Deprecating Paperclip

Mike Burns

In its eleventh year as an open source project, we have decided to halt work on Paperclip. This comes from a combination of already slowed work on the project, a constantly growing list of issues and pull requests that we struggle to keep on top of, and most recently the release of ActiveStorage in Rails 5.2.


For moving from Paperclip to ActiveStorage, please see the migration guide. As you migrate and learn lessons, please contribute back to the migration guide.

Deprecation Plan

We have closed issues and pull requests unrelated to our deprecation process.

  1. Merge bug fixes. We do not want to introduce new bugs so we are being careful to merge very few remaining pull requests, focusing on bug fixes. We understand that new bugs often occur when bugs are fixed and we want to leave the project in a stable state.
  2. One last official release. This will be a major version bump containing the last of the bug fixes and maintenance we will perform.
  3. Release with a deprecation notice. This will be identical to the bugfix release, only it spams your logs with a deprecation notice. This is a separate release so that you can upgrade to it at your leisure.

We will leave the Issues open but will not monitor it. Feel free to use it as a forum among yourselves.

We will only accept pull requests against the migration guide.

This work will be done during our investment time, and we intend to finish it by September 2018.


Paperclip began in August of 2007 in reaction to hand-rolled file uploading and the attachment_fu project. It was a pet project of Jon Yurek, worked on at thoughtbot between projects (this was before we had regular investment time), with the first commit from someone besides Jon coming in April of 2008 by Mark Van Holstyn.

From there it took off. It, and later shoulda, defined open source at thoughtbot for an era, driving our marketing ideas, setting precedent for when and how to work on projects, and connecting us with the larger Rails ecosystem.

De facto maintainership changed hands a few times. Prem Sichanugrist’s first commit came in 2011; he co-maintained it with Jon, eventually swapping in as the main point of contact.
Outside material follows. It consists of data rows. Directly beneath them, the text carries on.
Lemma mine_blocks_total g k interval clock n : ∀ api i,
  api_wf g api → id_room (api_pool api) k → bk_best_number (api_backend api) + Z.of_nat n ≤ u64_max →
  mining_clock n (bk_time (api_backend api)) interval clock i = true →
  ∃ api', eventually (λ fuel, mine_blocks n fuel api interval clock i) api' ∧ api_wf g api' ∧
    id_room (api_pool api') k ∧
    bk_best_number (api_backend api') = bk_best_number (api_backend api) + Z.of_nat n ∧
    ∀ m, m ≤ bk_best_number (api_backend api) →
      hashes (bk_storage (api_backend api')) !! m = hashes (bk_storage (api_backend api)) !! m.
Proof.
  induction n as [|n IH]; intros api i Hwf Hroom Hlt Hclock; cbn [mine_blocks mining_clock] in *.
  { exists api. split_and!; [by exists 0%nat|done..|lia|done]. }
  set (api1 := match interval with Some _ => _ | None => _ end).
  assert (api_wf g api1 ∧ api_pool api1 = api_pool api ∧ bk_storage (api_backend api1) = bk_storage (api_backend api) ∧
    bk_time (api_backend api1) = match interval with
      Some secs => (increase_time (bk_time (api_backend api)) secs).1 | None => bk_time (api_backend api) end)
    as (Hwf1 & Hp1 & Hs1 & Ht1).
  { unfold api1. destruct interval; [|done]. by split_and!; [apply set_time_wf|..]. }
  rewrite <- Ht1 in Hclock. destruct (next_timestamp (bk_time (api_backend api1)) (clock i)) as [[t ts]|] eqn:Hnt; [|done].
  apply andb_true_iff in Hclock as [Hchr Hclock].
  assert (bk_best_number (api_backend api1) = bk_best_number (api_backend api)) as Hb1.
  { unfold bk_best_number. by rewrite Hs1. }
  destruct (mine_one_total g api1 (clock i) t ts k Hwf1) as (api2 & Hm & Hwf2 & Hroom2 & Hb2 & Ht2 & Hh2);
    [by rewrite Hp1|lia|by split|].
  rewrite <- Ht2 in Hclock.
  destruct (IH api2 (S i) Hwf2 Hroom2 ltac:(lia) Hclock) as (api' & Hm' & Hwf' & Hroom' & Hb' & Hh').
  exists api'. split_and!; [|done|done|lia|].
  - by eapply eventually_bind.
  - intros m Hle. rewrite Hh' by lia. rewrite Hh2 by lia. by rewrite Hs1.
Qed.

(** C18: [anvil_mine] returns, with any number of ready transactions, and
    mines exactly as many blocks as it is asked for, one if it is not told, on
    top of the chain, whose blocks it keeps; the node stays well formed. The
    interval fits in 64 bits, the block numbers have room, and the clock gives
    every block a timestamp that neither overflows nor is too large to print.
    *)
Theorem anvil_mine_mines g api num interval clock :
  let blocks := default 1 num in
  api_wf g api → id_room (api_pool api) 0 → 0 ≤ blocks → bk_best_number (api_backend api) + blocks ≤ u64_max →
  (∀ i, interval = Some i → i ≤ u64_max) →
  mining_clock (Z.to_nat blocks) (bk_time (api_backend api)) interval clock 0 = true →
  ∃ api', eventually (λ fuel, anvil_mine fuel api num interval clock) (api', Ok tt) ∧ api_wf g api' ∧
    bk_best_number (api_backend api') = bk_best_number (api_backend api) + blocks ∧
    ∀ m, m ≤ bk_best_number (api_backend api) →
      hashes (bk_storage (api_backend api')) !! m = hashes (bk_storage (api_backend api)) !! m.
Proof.
  cbn zeta. intros Hwf Hroom Hblk Hlt Hi Hclock.
  destruct (mine_blocks_total g 0 interval clock (Z.to_nat (default 1 num)) api 0 Hwf Hroom ltac:(lia) Hclock)
    as (api' & Hm & Hwf' & _ & Hb & Hh).
  exists api'. split_and!; [|done|lia|done]. unfold anvil_mine.
  assert ((match interval with Some i => if bool_decide (i ≤ u64_max) then Some (Some i) else None
           | None => Some None end) = Some interval) as ->.
  { destruct interval as [i|]; [|done]. by rewrite bool_decide_true by (by apply Hi). }
  cbn [mbind option_bind]. pose proof (nw_genesis _ _ (aw_node _ _ Hwf)).
  case_bool_decide as Hz.
  - destruct Hm as [n Hn]. specialize (Hn n ltac:(lia)). rewrite Hz in Hn. cbn in Hn. injection Hn as <-.
    by exists 0%nat.
  - rewrite bool_decide_false.
    + eapply eventually_bind; [exact Hm|]. by exists 0%nat.
    + pose proof (cw_range _ _ (nw_chain _ _ (aw_node _ _ Hwf)) _ _ (cw_best _ _ (nw_chain _ _ (aw_node _ _ Hwf)))).
      unfold bk_best_number in *. lia.
Qed.

(** ** Any sequence of calls *)
Inductive ApiCall :=
| ASendRaw (now : Z) (data : list Z)
| AMine (num interval : option Z) (clock : nat → Z)
| AEvmMine (opts : option MineOptions) (clock : nat → Z)
| ADrop (h : TxHash)
| ADropAll
| ARemoveSender (a : Address)
| ASetAutoMine (enable : bool)
| AIncreaseTime (seconds : Z)
| ASetNextTimestamp (seconds : Z)
| ASetTimestampInterval (seconds : Z)
| ARemoveTimestampInterval
| ASetNonce (a : Address) (nonce : Z)
| ASetBalance (a : Address) (balance : Z)
| ASetCode (a : Address) (bytes : list Z)
| ASetStorageAt (a : Address) (slot val : Z)
| ASetCoinbase (a : Address)
| ASetChainId (id : Z)
| ASetGasLimit (gas : Z)
| ASetMinGasPrice (gas : Z)
| ASetNextBaseFee (fee : Z)
| AImpersonate (a : Address)
| AStopImpersonating (a : Address)
| AAutoImpersonate (enabled : bool)
| AImpersonateSignature (sig : list Z) (a : Address).

Definition api_call (fuel : nat) api (c : ApiCall) : option Api :=
  match c with
  | ASendRaw now data => fst <$> send_raw_transaction api now data
  | AMine num interval clock => fst <$> anvil_mine fuel api num interval clock
  | AEvmMine opts clock => fst <$> do_evm_mine fuel api opts clock
  | ADrop h => fst <$> anvil_drop_transaction api h
  | ADropAll => Some (anvil_drop_all_transactions api)
  | ARemoveSender a => anvil_remove_pool_transactions fuel api a
  | ASetAutoMine enable => Some (anvil_set_auto_mine api enable)
  | AIncreaseTime s => Some (evm_increase_time api s).1
  | ASetNextTimestamp s => Some (evm_set_next_block_timestamp api s).1
  | ASetTimestampInterval s => Some (evm_set_block_timestamp_interval api s)
  | ARemoveTimestampInterval => Some (evm_remove_block_timestamp_interval api).1
  | ASetNonce a n => Some (anvil_set_nonce api a n).1
  | ASetBalance a n => Some (anvil_set_balance api a n).1
  | ASetCode a bytes => Some (anvil_set_code api a bytes).1
  | ASetStorageAt a slot val => Some (anvil_set_storage_at api a slot val).1
  | ASetCoinbase a => Some (anvil_set_coinbase api a)
  | ASetChainId id => Some (anvil_set_chain_id api id)
  | ASetGasLimit gas => fst <$> evm_set_block_gas_limit api gas
  | ASetMinGasPrice gas => fst <$> anvil_set_min_gas_price api gas
  | ASetNextBaseFee fee => fst <$> anvil_set_next_block_base_fee_per_gas api fee
  | AImpersonate a => Some (anvil_impersonate_account api a)
  | AStopImpersonating a => Some (anvil_stop_impersonating_account api a)
  | AAutoImpersonate enabled => Some (anvil_auto_impersonate_account api enabled)
  | AImpersonateSignature sig a => Some (anvil_impersonate_signature api sig a)
  end.

(** The blocks that a call may mine. *)
Definition blocks_of (c : ApiCall) : Z :=
  match c with
  | AMine num _ _ => default 1 num
  | AEvmMine (Some (Options _ blocks)) _ => default 1 blocks
  | AEvmMine _ _ => 1
  | _ => 0
  end.

(** Arguments of the right width, and no Tempo transactions, which the node
    does not support; [place] knows the transactions that are sent. *)
Definition raw_ok (data : list Z) : Prop :=
  ∀ e s, decode_2718 data = Some e → tx_kind e ≠ Tempo ∧
    (tx_recover e = Some s → place (tx_hash e) = (tx_nonce e, s) ∧ in_u64 (tx_nonce e) ∧ is_address s).
Definition call_ok (c : ApiCall) : Prop :=
  match c with
  | ASendRaw _ data => raw_ok data
  | AMine _ (Some i) _ => i ≤ u64_max
  | ASetGasLimit gas => in_u64 gas
  | ASetMinGasPrice gas => gas ≤ u128_max
  | ASetNextBaseFee fee => fee ≤ u64_max
  | _ => True
  end ∧ 0 ≤ blocks_of c.

(** The clock serves the call: timestamps neither overflow nor become too
    large to print. *)
Definition call_runs api (c : ApiCall) : bool :=
  let t := bk_time (api_backend api) in
  match c with
  | ASendRaw now _ => bool_decide (is_Some (current_call_timestamp t now))
  | AMine num interval clock => mining_clock (Z.to_nat (default 1 num)) t interval clock 0
  | AEvmMine opts clock =>
      let ts := match opts with Some (OptTimestamp ts) | Some (Options ts _) => ts | None => None end in
      match (match ts with Some ts => set_next_block_timestamp t ts | None => (t, Ok tt) end) with
      | (t, Ok _) => mining_clock (Z.to_nat (blocks_of c)) t None clock 0
      | (_, Err _) => true
      end
  | _ => true
  end.

(** Nonces are 64 bits wide. *)
Class ApiLaws : Prop := {
  nonce_u64 (d : Db) (a : Address) acc : (db_basic d a).2 = Ok acc → in_u64 (ai_nonce (default account_default acc));
}.
Context `{!ApiLaws}.

Record kept_well (g : Z) (k : nat) api (blocks : Z) api' : Prop := {
  kw_wf : api_wf g api';
  kw_room : id_room (api_pool api') k;
  kw_best : bk_best_number (api_backend api') ≤ bk_best_number (api_backend api) + blocks;
}.

(** A handler that only touches the backend outside of the chain. *)
Lemma backend_kept g k api b :
  api_wf g api → id_room (api_pool api) k → bk_storage b = bk_storage (api_backend api) →
  bk_states b = bk_states (api_backend api) → 0 ≤ be_gas_limit (block_env (bk_env b)) →
  kept_well g k api 0 (set_backend api b).
Proof.
  intros [Hp Ht Hc [Hg Hch Hst Hgl Hhd]] Hroom Hs Hss Hgas. split; cbn; [|done|].
  - split; [done..|]. split; cbn; [done|by rewrite Hs|by rewrite Hss|done|by rewrite Hs].
  - unfold bk_best_number. rewrite Hs. lia.
Qed.
Lemma pool_kept g k api c p :
  api_wf g api → call_wf c → call_placed place c → id_room (api_pool api) (S k) →
  (∀ tx now, c = PAdd tx now → node_tx_ok tx) → pool_call (api_pool api) c = Some p →
  ∀ m, kept_well g k api 0 (mkEthApi p (api_backend api) m (api_transaction_order api)).
Proof.
  intros [Hp Ht Hch Hn] Hc Hpl Hroom Hok Hcall m.
  destruct (pool_call_total (api_pool api) c k Hp Hc Hroom) as (p' & Hcall' & Hp' & Hroom').
  rewrite Hcall in Hcall'. injection Hcall' as <-.
  split; cbn; [|done|lia]. split; cbn; [done| |by eapply (pool_call_chained place (api_pool api) c k)|done].
  assert (id_room (api_pool api) k) as Hrk by (unfold id_room in *; lia).
  destruct c as [tx now|ms|o|hs|h|]; cbn [pool_call] in Hcall; try apply fmap_Some in Hcall as ([q res] & Hcall & ->).
  - eapply (add_transaction_all node_tx_ok (api_pool api) tx now k); [done..|by eapply Hok|done].
  - by eapply (prune_markers_all node_tx_ok (api_pool api) ms k).
  - by eapply (on_mined_block_all node_tx_ok (api_pool api) o k).
  - by eapply (remove_invalid_all node_tx_ok (api_pool api) hs k).
  - by eapply (drop_transaction_all node_tx_ok (api_pool api) h).
  - injection Hcall as <-. split; intros; by simplify_map_eq.
Qed.

Lemma unchanged_kept g k api blocks :
  api_wf g api → id_room (api_pool api) (S k) → 0 ≤ blocks → kept_well g k api blocks api.
Proof. intros Hwf Hroom Hb. split; [done|unfold id_room in *; lia|lia]. Qed.

(** [eth_sendRawTransaction]. *)
Lemma send_raw_total g k api now data :
  api_wf g api → id_room (api_pool api) (S k) → raw_ok data →
  is_Some (current_call_timestamp (bk_time (api_backend api)) now) →
  ∃ api' res, send_raw_transaction api now data = Some (api', res) ∧ kept_well g k api 0 api'.
Proof.
  intros Hwf Hroom Hraw [ts Hts]. unfold send_raw_transaction.
  pose proof (unchanged_kept g k api 0 Hwf Hroom ltac:(lia)) as Hsame.
  case_bool_decide; [by do 2 eexists|]. destruct (decode_2718 data) as [e|] eqn:Hd; [|by do 2 eexists].
  destruct (ensure_typed_transaction_supported (api_backend api) e) as [sup|] eqn:Hs.
  2: { unfold ensure_typed_transaction_supported in Hs. by destruct (tx_kind e) eqn:Hk; [..|destruct (Hraw e 0 Hd)]. }
  cbn [mbind option_bind]. destruct sup; [|by do 2 eexists].
  unfold pending_new. destruct (tx_recover e) as [s|] eqn:Hrec; [|by do 2 eexists]. cbn [mbind option_bind].
  set (t := mkPendingTransaction _ _ _).
  assert (∃ v, validate_pool_transaction (api_backend api) t now = Some v) as [valid Hv].
  { unfold validate_pool_transaction. destruct (_.2); [|by eexists]. unfold next_env. rewrite Hts.
    cbn [mbind option_bind]. by eexists. }
  rewrite Hv. cbn [mbind option_bind].
  destruct (_ ← valid; current_nonce (api_backend api) (sender t)) as [on_chain|err] eqn:Hn; [|by do 2 eexists].
  destruct valid; [|done]. cbn [mbind result_bind] in Hn. unfold current_nonce, account_of in Hn.
  destruct ((db_basic (inner (bk_db (api_backend api))) (sender t)).2) as [acc|] eqn:Hacc; [|done].
  cbn [mbind result_bind] in Hn. injection Hn as Hn. pose proof (nonce_u64 _ _ _ Hacc) as Hon. rewrite Hn in Hon.
  destruct (Hraw e s Hd) as (Hk & Hpl). destruct (Hpl Hrec) as (Hplace & Hnu & Hsa).
  set (order := api_transaction_order api).
  change (mkPoolTransaction t (required_marker (tx_nonce (envelope (transaction t))) on_chain (sender t))
    [to_marker (tx_nonce (envelope (transaction t))) (sender t)] (transaction_priority api (transaction t)))
    with (node_transaction order t (tx_nonce e) on_chain).
  set (ptx := node_transaction order t (tx_nonce e) on_chain).
  assert (node_call place (PAdd ptx now)) as Hcall by (by exists order, t, (tx_nonce e), on_chain).
  destruct (add_transaction_total (api_pool api) ptx now k (aw_pool _ _ Hwf) (node_call_wf place _ Hcall) Hroom)
    as (p' & res & Ha & _).
  unfold pool_add. rewrite Ha. cbn [mbind option_bind]. do 2 eexists. split; [reflexivity|].
  apply (pool_kept g k api (PAdd ptx now)); [done|exact (node_call_wf place _ Hcall)|exact (node_call_placed place _ Hcall)|done| |].
  - intros tx now' [= <- <-]. split; [exact Hk|]. unfold Executor.pending_wf, maybe_recover. cbn. by rewrite Hrec.
  - cbn [pool_call]. by rewrite Ha.
Qed.

Lemma api_fields api : mkEthApi (api_pool api) (api_backend api) (api_miner api) (api_transaction_order api) = api.
Proof. by destruct api. Qed.
Lemma miner_kept g k api m :
  api_wf g api → id_room (api_pool api) (S k) → kept_well g k api 0 (set_miner api m).
Proof.
  intros [? ? ? ?] Hroom. split; cbn; [by split|unfold id_room in *; lia|lia].
Qed.

Lemma write_kept g k api w :
  api_wf g api → id_room (api_pool api) (S k) → kept_well g k api 0 (write_db api w).1.
Proof.
  intros Hwf Hroom. unfold write_db. destruct (w _) as [d res]. cbn [fst].
  apply backend_kept; [done|unfold id_room in *; lia|done|done|apply Hwf].
Qed.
Soon thereafter I came in, giving it the light touch of merging pull requests and ensuring releases went out.

Our first security report came in 2014 from Egor Homakov. More came after, which caused me to disable image rendering in my browser. Many reporters used our secure reporting process for this.

Other milestones of note: we switched from Subversion to Git in 2008. In 2011 we began a refactoring effort to make Paperclip easier to extend. We did this again in 2013.

In late 2017 we began the internal discussions of deprecating Paperclip. ActiveStorage was under heavy development, Paperclip was not, and another security bug report came in. We came up with a plan, caused one or two mistakes along the way, and now here we are.

Paperclip has been an amazing journey and we wish ActiveStorage the best of luck along their new adventure.

Thank you

Thank you to all who contributed to Paperclip over the past decade. We could not have gotten here without you.

And an extra big thank you to the project leaders along the way. A project lives or dies by their leader, and you all lead one of the most successful and popular open source projects on GitHub and within the Rails ecosystem.

Most importantly, thank you to all who used Paperclip along the years. You trusted us with your files and pushed us to do better every day.